I will be very honest. I listened to an extremely long audio book over the summer about sleep that I think it’s just called Why We Sleep. It was very interesting all the science that goes behind how sleep is so important for us. We notice it right when we start feeling overly stressed out. When we feel like everything is becoming too heavy, and we just need a minute. We kind of just naturally crawl into bed, and we just take the extra time to allow ourselves to refresh. 

There’s so much that happens while we’re sleeping, and we need to allow ourselves the time for our bodies to reset. We have to let our muscles relax, and let our brain clear everything up. 

There’s an interesting story in the book of somebody who was an intense CEO of a company that he founded.
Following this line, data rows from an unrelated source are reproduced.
(** [_softmax(x, axis=1)], the only axis the module uses. *)
Definition _softmax (x : array2 R) : result (array2 R) :=
  maxes ← np_max_axis1 x;
  let exp_x := zip_with (fun r m => map (fun v => exp (v - m)) r) (rows x) maxes in
  Ok (Array2 (ncols x) (map (fun r => map (fun e => e / np_sum r) r) exp_x)).

(** [np.log(y_pred_proba + 1e-8) / temperature].  [ln] is NumPy's [log] on
    positive arguments, the only ones the statements below give it. *)
Definition scaled_logits (P : array2 R) (temperature : R) : array2 R :=
  Array2 (ncols P)
    (map (map (fun p => ln (p + floor_eps) / temperature)) (rows P)).

Definition _apply_temperature_scaling (P : array2 R) (temperature : R)
  : result (array2 R) :=
  _softmax (scaled_logits P temperature).

(** *** Broadcasting of [y_true * m] *)

Definition as_2d (y : ndarray) : array2 R :=
  match y with
  | Arr1 v => Array2 (length v) [v]
  | Arr2 m => m
  end.

Definition broadcast_dim (a b : nat) : option nat :=
  if (a =? b)%nat then Some a
  else if (a =? 1)%nat then Some b
  else if (b =? 1)%nat then Some a
  else None.

Definition bget (a : array2 R) (i j : nat) : R :=
  nth (if (shape1 a =? 1)%nat then O else j)
      (nth (if (shape0 a =? 1)%nat then O else i) (rows a) []) 0.

Definition np_multiply (y : ndarray) (m : array2 R) : result (array2 R) :=
  let a := as_2d y in
  match broadcast_dim (shape0 a) (shape0 m), broadcast_dim (shape1 a) (shape1 m) with
  | Some n, Some c =>
      Ok (Array2 c (map (fun i => map (fun j => bget a i j * bget m i j) (seq 0 c))
                        (seq 0 n)))
  | _, _ => Raise ValueError
  end.

(** The closure [objective] of [temperature_scaling]: the negative
    log-likelihood at one temperature; [None] is [nan]. *)
Definition objective (P : array2 R) (y_true : ndarray) (temperature : R)
  : result (option R) :=
  scaled_proba ← _softmax (scaled_logits P temperature);
  let logp := Array2 (ncols scaled_proba)
                (map (map (fun p => ln (p + floor_eps))) (rows scaled_proba)) in
  prod ← np_multiply y_true logp;
  Ok (Ropp <$> np_mean (map np_sum (rows prod))).

Section Fit.
(** [scipy.optimize.minimize(fun, x0, bounds)], returning [result.x]. *)
Variable minimize :
  (R -> result (option R)) -> R -> list (R * R) -> result (list R).

Definition temperature_scaling (P : array2 R) (y_true : ndarray) : result R :=
  x ← minimize (objective P y_true) 1 [(0.1, 10)];
  match x with
  | [] => Raise IndexError
  | optimal_temperature :: _ => Ok optimal_temperature
  end.
End Fit.

End Temperature.

(** ** Reductions the scalers use *)

(** Index of the first maximum, scanning from position [i]. *)
Fixpoint argmax_from (best : R) (best_i i : nat) (l : list R) : nat :=
  match l with
  | [] => best_i
  | x :: t =>
      if bool_decide (best < x) then argmax_from x i (S i) t
      else argmax_from best best_i (S i) t
  end.

Definition argmax (l : list R) : nat :=
  match l with
  | [] => O
  | x :: t => argmax_from x 0 1 t
  end.

(** [np.argmax(y, axis=1)]. *)
Definition np_argmax_axis1 (y : ndarray) : result (list nat) :=
  match y with
  | Arr1 _ => Raise AxisError
  | Arr2 m =>
      if (ncols m =? 0)%nat then Raise ValueError else Ok (map argmax (rows m))
  end.

(** [np.max(y, axis=1)] on a label array. *)
Definition np_max_axis1_nd (y : ndarray) : result (list R) :=
  match y with
  | Arr1 _ => Raise AxisError
  | Arr2 m => Temperature.np_max_axis1 m
  end.

(** ** The calibrator object *)

(** A fitted [LogisticRegression]: the two attributes the code reads. *)
Record fitted_lr : Type := FittedLR {
  coef_ : list (list R);
  intercept_ : list R
}.

Record calibration_metrics : Type := CalibrationMetrics {
  brier_score : option R;
  brier_scores_per_class : list R;
  ece : R;
  reliability : Metrics.reliability_data
}.

Record improvement : Type := Improvement {
  improvement_brier_score : option R;
  improvement_ece : R
}.

Record calibration_results : Type := CalibrationResults {
  original_metrics : calibration_metrics;
  temperature_metrics : calibration_metrics;
  results_calibration_params : gmap string R;
  results_improvement : improvement
}.

(** Subtraction of floats one of which may be [nan]. *)
Definition nan_sub (a b : option R) : option R :=
  x ← a; y ← b; Some (x - y).

(** What the environment lets the file system do during one call: whether
    [open(path, 'w')] and [mkdir] succeed, and how many chunk writes succeed
    before the device fails ([None]: all of them). *)
Record io_env : Type := IoEnv {
  open_ok : bool;
  mkdir_ok : bool;
  write_budget : option nat
}.

(** Files by path. *)
Abbreviation file_system := (gmap string string).

Section Calibrator.
(** Types and calls of the libraries. *)
Variable keras_model : Type.
Variable images : Type.
Variable history_entry : Type.
Variable isotonic_model : Type.
Variable load_keras_model : string -> result keras_model.
Variable predict : keras_model -> images -> result (array2 R).
Variable brier_score_loss : list R -> list R -> result R.
Variable minimize :
  (R -> result (option R)) -> R -> list (R * R) -> result (list R).
Variable lr_fit : array2 R -> list nat -> result fitted_lr.
Variable isotonic_fit : list R -> list R -> result isotonic_model.
Variable plot : array2 R -> ndarray -> string -> result unit.

Record calibrator : Type := Calibrator {
  model_path : string;
  model : option keras_model;
  calibration_params : gmap string R;
  calibration_history : list history_entry
}.

(** [ConfidenceCalibrator.__init__]. *)
Definition init (path : string) : calibrator :=
  Calibrator path None
    (<["temperature" := 1]> (<["platt_a" := 1]> (<["platt_b" := 0]> ∅)))
    [].

Definition set_param (self : calibrator) (k : string) (v : R) : calibrator :=
  Calibrator (model_path self) (model self)
    (<[k := v]> (calibration_params self)) (calibration_history self).

Definition get_param (self : calibrator) (k : string) : result R :=
  match calibration_params self !! k with
  | Some v => Ok v
  | None => Raise KeyError
  end.

(** [load_model]: the exception of Keras is re-raised. *)
Definition load_model (self : calibrator) : result unit * calibrator :=
  match load_keras_model (model_path self) with
  | Ok m =>
      (Ok (), Calibrator (model_path self) (Some m)
                (calibration_params self) (calibration_history self))
  | Raise e => (Raise e, self)
  end.

(** [prepare_calibration_data], given the loaded model. *)
Definition prepare_calibration_data (m : keras_model) (X_val : images)
    (y_val : ndarray) : result (array2 R * ndarray) :=
  predictions ← predict m X_val;
  y_true_binary ← np_argmax_axis1 y_val;
  Ok (predictions, Arr1 (map INR y_true_binary)).

(** The loop of [evaluate_calibration] over the classes. *)
Definition brier_step (P : array2 R) (y_true : ndarray)
    (brier_scores : list R) (i : nat) : result (list R) :=
  yt ← column y_true i;
  yp ← column (Arr2 P) i;
  brier ← brier_score_loss yt yp;
  Ok (brier_scores ++ [brier]).

Definition evaluate_calibration (P : array2 R) (y_true : ndarray)
    (method : string) : result calibration_metrics :=
  brier_scores ← for_each (brier_step P y_true) (seq 0 (shape1 P)) [];
  e ← Metrics._calculate_ece P y_true 15;
  reliability_data ← Metrics._calculate_reliability P y_true 10;
  Ok (CalibrationMetrics (np_mean brier_scores) brier_scores e reliability_data).

Definition index0 {A} (l : list A) : result A :=
  match l with
  | [] => Raise IndexError
  | a :: _ => Ok a
  end.
Lemma badKeyError_code (v : ValidationCtx) (keys : list string) (code key : string) :
  code <> "bad_option_key" -> ~ reported code (flat_map (badKeyError v) keys) key.
Proof.
  intros Hc [e [Hin [Hcode _]]]. apply in_flat_map in Hin.
  destruct Hin as [k [_ He]]. unfold badKeyError in He.
  destruct (ok (validateTriggerKey v k)); [contradiction|].
  destruct He as [<-|[]]. simpl in Hcode. congruence.
Qed.

Lemma conflictError_code (v : ValidationCtx) (excMap : JsMap.t (list string))
    (keys : list string) (code key : string) :
  code <> "option_include_exclude_conflict" ->
  ~ reported code (flat_map (conflictError v excMap) keys) key.
Proof.
  intros Hc [e [Hin [Hcode _]]]. apply in_flat_map in Hin.
  destruct Hin as [k [_ He]]. unfold conflictError in He.
  destruct (JsMap.has excMap k); [|contradiction].
  destruct He as [<-|[]]. simpl in Hcode. congruence.
Qed.


End OptionMaps.

(** A document in which the id [x] is carried by a tag and by an option. *)
Definition clashDoc : ServiceProps :=
  {| filters := [plainTag "root" None None; plainTag "x" (Some "root") None];
     fields := [fieldWithOptions "f" (Some (BindOne "root")) [optionOf "x"]];
     includes_for_buttons := Some [("x", ["f"])];
     excludes_for_buttons := None;
     order_for_tags := None |}.

(** A document in which a field that is not a button has an id of the
    composite form, [a::b], while the field [a] has the option [b]. *)
Definition compositeDoc : ServiceProps :=
  {| filters := [plainTag "root" None None];
     fields := [fieldWithOptions "a" (Some (BindOne "root")) [optionOf "b"];
                plainField "a::b" (Some (BindOne "root"))];
     includes_for_buttons := Some [("a::b", ["a"])];
     excludes_for_buttons := None;
     order_for_tags := None |}.



(* ===================================================================== *)
(** * Fallback resolver *)
(* ===================================================================== *)

Definition capFlag (k : FlagKey) (cap : DgpServiceCapability) : bool :=
  match k with
  | Refill => cap_refill cap
  | Cancel => cap_cancel cap
  | Dripfeed => cap_dripfeed cap
  end.

(** The capability has every flag that the effective constraints of the
    tag set to [true]. *)
Definition fitsTag (tagId : string) (props : ServiceProps) (cap : DgpServiceCapability)
    : Prop :=
  forall tag eff k,
    find (fun t => String.eqb (t_id t) tagId) (filters props) = Some tag ->
    t_constraints tag = Some eff ->
    flag k eff = Some true ->
    capFlag k cap = true.

Lemma satisfiesTagConstraints_spec (tagId : string) (props : ServiceProps)
    (cap : DgpServiceCapability) :
  satisfiesTagConstraints tagId props cap = true <-> fitsTag tagId props cap.
Proof.
  unfold satisfiesTagConstraints, fitsTag.
  destruct (find (fun t => String.eqb (t_id t) tagId) (filters props)) as [tag|].
  - destruct (t_constraints tag) as [eff|] eqn:C.
    + destruct eff as [[[|]|] [[|]|] [[|]|]], cap as [rate [|] [|] [|]]; simpl;
        (split;
         [ intros H tag' eff' k E1 E2 Hk;
           inversion E1; subst tag'; rewrite C in E2; inversion E2; subst eff';
           destruct k; simpl in *; congruence
         | intros H; try reflexivity;
           first [ exact (H _ _ Dripfeed eq_refl C eq_refl)
                 | exact (H _ _ Refill eq_refl C eq_refl)
                 | exact (H _ _ Cancel eq_refl C eq_refl) ] ]).
    + split; [|reflexivity]. intros _ tag' eff' k E1 E2.
      inversion E1; subst tag'. congruence.
  - split; [|reflexivity]. intros _ tag' eff' k H. discriminate.
Qed.

Lemma svcEqb_eq (a b : ServiceIdRef) : svcEqb a b = true <-> a = b.
Proof.
  destruct a, b; simpl; split; try discriminate.
  - intros H. apply Z.eqb_eq in H. now subst.
  - intros [= ->]. apply Z.eqb_refl.
  - intros H. apply String.eqb_eq in H. now subst.
  - intros [= ->]. apply String.eqb_refl.
Qed.

Section FallbackFacts.

Context {R : JsRuntime}.

(** The candidate is in the catalog, passes the rate policy against the
    primary's rate and, when constraint fit is required and a tag context
    is given, fits the constraints of that tag. *)
Definition acceptable (params : FallbackParams) (cand : ServiceIdRef) : Prop :=
  exists cap,
    getCap (p_services params) cand = Some cap
    /\ passesRate (settingsRatePolicy (p_settings params))
         (rateOf (p_services params) (p_primary params)) (cap_rate cap) = true
    /\ (settingsRequireFit (p_settings params) = true ->
        forall tagId, p_tagId params = Some tagId -> tagId <> EmptyString ->
                      fitsTag tagId (p_props params) cap).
He was constantly traveling the world, and I believe he ended up having a stroke. He went to his doctor and his doctor said, “I really think you just need to take two months off. Just halt what you’re doing for two months and do nothing”. And the CEO was like, I’ll do it in one month, and then I’ll be back.

In the first week that he let go of all of his responsibilities that he’d had for years, it says that he slept for almost 14 hours a day for two weeks. He went back to his doctor and said, you’re right, I need more time. And two years later, all of his levels were equalized, he was still able to do valuable work, but he wasn’t putting his body through something that it literally couldn’t rebound from. 

So know that sometimes it is best to just go to sleep. Let your body do a natural reset of all its hormone levels and mental processing of everything that we go through in the day. Sleep is almost always the cure.

If we want to get more technical than me telling you that sleep is very important, there is actually a study from a university in Germany where they said, “a full night’s sleep may actually increase your brain power and enhance our problem solving abilities. While you sleep, your brains are hard at work encoding and restructuring information. But even a nap can increase your creativity.” 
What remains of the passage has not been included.